+++ Data to use +++

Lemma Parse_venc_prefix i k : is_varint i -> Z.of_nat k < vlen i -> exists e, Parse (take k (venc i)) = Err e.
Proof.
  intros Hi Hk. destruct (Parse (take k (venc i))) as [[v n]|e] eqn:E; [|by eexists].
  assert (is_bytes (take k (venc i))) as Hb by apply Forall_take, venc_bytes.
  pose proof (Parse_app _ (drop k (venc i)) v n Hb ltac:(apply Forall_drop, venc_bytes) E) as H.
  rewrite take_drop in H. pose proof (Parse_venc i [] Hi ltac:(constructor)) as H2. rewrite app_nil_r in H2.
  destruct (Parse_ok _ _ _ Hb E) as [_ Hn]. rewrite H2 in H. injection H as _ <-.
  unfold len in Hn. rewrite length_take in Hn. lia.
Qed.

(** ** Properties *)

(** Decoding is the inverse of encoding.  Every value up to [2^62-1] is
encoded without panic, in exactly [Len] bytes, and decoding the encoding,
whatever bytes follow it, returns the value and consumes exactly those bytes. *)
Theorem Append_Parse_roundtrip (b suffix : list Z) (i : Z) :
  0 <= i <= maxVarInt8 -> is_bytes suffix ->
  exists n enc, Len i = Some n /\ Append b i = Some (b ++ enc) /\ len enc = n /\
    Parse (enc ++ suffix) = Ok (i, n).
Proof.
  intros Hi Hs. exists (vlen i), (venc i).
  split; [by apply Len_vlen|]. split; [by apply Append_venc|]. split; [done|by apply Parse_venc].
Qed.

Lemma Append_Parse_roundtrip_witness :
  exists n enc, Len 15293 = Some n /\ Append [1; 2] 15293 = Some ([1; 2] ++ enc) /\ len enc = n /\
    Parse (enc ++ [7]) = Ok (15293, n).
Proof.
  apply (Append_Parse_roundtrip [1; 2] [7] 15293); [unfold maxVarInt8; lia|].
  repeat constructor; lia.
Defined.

+++

> [Exercise instructions]
Set down all of the records shown above once more, exactly.

> [Task result]
Lemma Parse_venc_prefix i k : is_varint i -> Z.of_nat k < vlen i -> exists e, Parse (take k (venc i)) = Err e.
Proof.
  intros Hi Hk. destruct (Parse (take k (venc i))) as [[v n]|e] eqn:E; [|by eexists].
  assert (is_bytes (take k (venc i))) as Hb by apply Forall_take, venc_bytes.
  pose proof (Parse_app _ (drop k (venc i)) v n Hb ltac:(apply Forall_drop, venc_bytes) E) as H.
  rewrite take_drop in H. pose proof (Parse_venc i [] Hi ltac:(constructor)) as H2. rewrite app_nil_r in H2.
  destruct (Parse_ok _ _ _ Hb E) as [_ Hn]. rewrite H2 in H. injection H as _ <-.
  unfold len in Hn. rewrite length_take in Hn. lia.
Qed.

(** ** Properties *)

(** Decoding is the inverse of encoding.  Every value up to [2^62-1] is
encoded without panic, in exactly [Len] bytes, and decoding the encoding,
whatever bytes follow it, returns the value and consumes exactly those bytes. *)
Theorem Append_Parse_roundtrip (b suffix : list Z) (i : Z) :
  0 <= i <= maxVarInt8 -> is_bytes suffix ->
  exists n enc, Len i = Some n /\ Append b i = Some (b ++ enc) /\ len enc = n /\
    Parse (enc ++ suffix) = Ok (i, n).
Proof.
  intros Hi Hs. exists (vlen i), (venc i).
  split; [by apply Len_vlen|]. split; [by apply Append_venc|]. split; [done|by apply Parse_venc].
Qed.

Lemma Append_Parse_roundtrip_witness :
  exists n enc, Len 15293 = Some n /\ Append [1; 2] 15293 = Some ([1; 2] ++ enc) /\ len enc = n /\
    Parse (enc ++ [7]) = Ok (15293, n).
Proof.
  apply (Append_Parse_roundtrip [1; 2] [7] 15293); [unfold maxVarInt8; lia|].
  repeat constructor; lia.
Defined.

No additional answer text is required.